Romans left a legacy of art, mathematics, culture and literature for posterity. And despite their wine-clouded judgment, they also managed to lay out the vocabulary that became the bulk of the English language. Without so much as a toast to the Phoenicians or Sumerians, their slurred verbs and puked pronouns were left for generations that followed. At least we also inherited their grapes, because the language has been stomped into juice since then. Valiant American academics have worked for the better part of the last two hundred years doing a so-so job of protecting the English language from an onslaught of immigrants bent on abusing subject-verb agreement.
Stan and Maria Galanter found an inexpensive apartment in a safe part of the remote African village and moved in with a couple of suitcases and a large crock pot. Their main criteria were a well-lit corner where Stan could work on his electrical diagrams and a decent little stove on which Maria could make curry. They were only in town for a year – the duration of his contract. But she managed to get pregnant. As soon as their daughter came, they pulled up stakes in Mauritus and headed home to Singapore.
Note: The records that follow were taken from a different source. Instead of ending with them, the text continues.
(** The commands with a case in [SendRequest].  [ctx] is the context attached
    to the inner request. *)
Inductive Command : Type :=
| CmdGet (ctx : option Context) (Key : bytes) (Version : Z)
| CmdScan (ctx : option Context) (StartKey EndKey : bytes) (Limit Version : Z) (Reverse : bool)
| CmdPrewrite (ctx : option Context) (req : PrewriteRequest)
| CmdPessimisticLock (ctx : option Context) (req : PessimisticLockRequest)
| CmdPessimisticRollback (Keys : list bytes) (StartVersion ForUFIDelateTs : Z)
| CmdCommit (Keys : list bytes) (StartVersion CommitVersion : Z)
| CmdCleanup (Key : bytes) (StartVersion CurrentTs : Z)
| CmdCheckTxnStatus (PrimaryKey : bytes) (LockTs CallerStartTs CurrentTs : Z) (RollbackIfNotExist : bool)
| CmdTxnHeartBeat (PrimaryLock : bytes) (StartVersion AdviseLockTtl : Z)
| CmdBatchGet (ctx : option Context) (Keys : list bytes) (Version : Z)
| CmdBatchRollback (Keys : list bytes) (StartVersion : Z)
| CmdScanLock (MaxVersion : Z)
| CmdResolveLock (StartVersion CommitVersion : Z)
| CmdGC (SafePoint : Z)
| CmdDeleteRange (StartKey EndKey : bytes)
| CmdRawGet (Key : bytes)
| CmdRawBatchGet (Keys : list bytes)
| CmdRawPut (Key Value : bytes)
| CmdRawBatchPut (Pairs : list (bytes * bytes))
| CmdRawDelete (Key : bytes)
| CmdRawBatchDelete (Keys : list bytes)
| CmdRawDeleteRange (StartKey EndKey : bytes)
| CmdRawScan (StartKey EndKey : bytes) (Limit : Z) (Reverse : bool)
| CmdUnsafeDestroyRange
| CmdRegisterLockObserver
| CmdCheckLockObserver
| CmdRemoveLockObserver
| CmdPhysicalScanLock
| CmdMvccGetByKey (Key : bytes)
| CmdMvccGetByStartTs (StartTs : Z)
| CmdSplitRegion (SplitKeys : list bytes)
| CmdDebugGetRegionProperties (RegionId : Z).

(** [RegionErrorResponse] is the response of the command's own type in which
    only the field [RegionError] is set. *)
Inductive Response : Type :=
| RegionErrorResponse (e : RegionError)
| GetResponse (err : option KeyError) (value : option bytes)
| ScanResponse (pairs : list KvPair)
| PrewriteResponse (errs : list KeyError)
| PessimisticLockResp (errs : list KeyError) (values : list (option bytes))
| PessimisticRollbackResponse (errs : list KeyError)
| CommitResponse (err : option KeyError)
| CleanupResponse (err : option KeyError) (commitVersion : Z)
| CheckTxnStatusResponse (err : option KeyError) (lockTtl commitVersion action : Z)
| TxnHeartBeatResponse (err : option KeyError) (lockTtl : Z)
| BatchGetResponse (pairs : list KvPair)
| BatchRollbackResponse (err : option KeyError)
| ScanLockResponse (err : option KeyError) (locks : list LockInfo)
| ResolveLockResponse (err : option KeyError)
| GCResponse (err : option KeyError)
| DeleteRangeResponse (err : option string)
| RawGetResponse (value : option bytes)
| RawBatchGetResponse (pairs : list (bytes * option bytes))
| RawPutResponse
| RawBatchPutResponse
| RawDeleteResponse
| RawBatchDeleteResponse
| RawDeleteRangeResponse
| RawScanResponse (pairs : list KvPair)
| MvccGetByKeyResponse (info : option MvccInfo)
| MvccGetByStartTsResponse (info : option MvccInfo) (key : bytes)
| SplitRegionResponse (regions : list RegionMeta)
| GetRegionPropertiesResponse (num_rows : Z).

(** A request: its context, its body and the size of the encoded body. *)
Record Request : Type := MkRequest {
  rq_Context : Context;
  rq_Cmd : Command;
  rq_Size : Z;
}.

(** ** Error messages (errors.go) *)

Definition hex_digit (n : N) : Ascii.ascii :=
  Ascii.ascii_of_N (if (n <? 10)%N then 48 + n else 87 + n)%N.

(** [hex.EncodeToString]. *)
Fixpoint hex_encode (b : bytes) : string :=
  match b with
  | [] => EmptyString
  | x :: b' =>
      String (hex_digit (N.div (Byte.to_N x) 16))
        (String (hex_digit (N.modulo (Byte.to_N x) 16)) (hex_encode b'))
  end.

Section error_string.
Context `{GoFmt}.
Local Open Scope string_scope.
Perhaps the seventh grade was hard on young Kevin Hall. He learned his grammar like all the other boys in school just after the second World War. In the ninth grade he learned to write term papers. And by college he was cranking them out. He became a journalist. But news briefs written off the police blotter were not meaningful enough fodder for story-telling Kevin. A stint as the Editor of Tropic Magazine, however brief, put a spark in his writing. The magazine won awards for its flair. He began his creativity crusade. He joined the ranks of academics, mounted a tower at Florida International University and wrote a best-selling textbook that became the cornerstone of creative writing in the school. His grammar teacher would be proud.
In the snow-bound apartments of Chicago in 1963, Bob and Marlene dreamed of the day they would escape to Miami. When she became pregnant, he quit his job, they bought a convertible, and drove nonstop to Miami. Bought a little house on the bug-infested western edge of Miami, and watched the Palmetto Expressway being built outside their living room window. Little Robertson Adams learned his vocabulary from the foot-high high drawings of arrows, beetles and carrots that garnished the tops of the walls in his room. In school, he was saturated with language -- his parents packed the house with books by Shaw, Shakespeare, and Yeats.
Stan and Maria brought baby Rafiah from Singapore with them to the Philippines and finally to Thailand. She was inculcated with the idea that English is the language of currency in the workd. She grew up watching export editions of Melrose Place on Bangkok television. But her globe trotting was only just beginning. She knew someday she'd satisfy her itch and move to the United States. Rafiah Galanter boarded that plane to Florida in 1997 and has hardly looked back.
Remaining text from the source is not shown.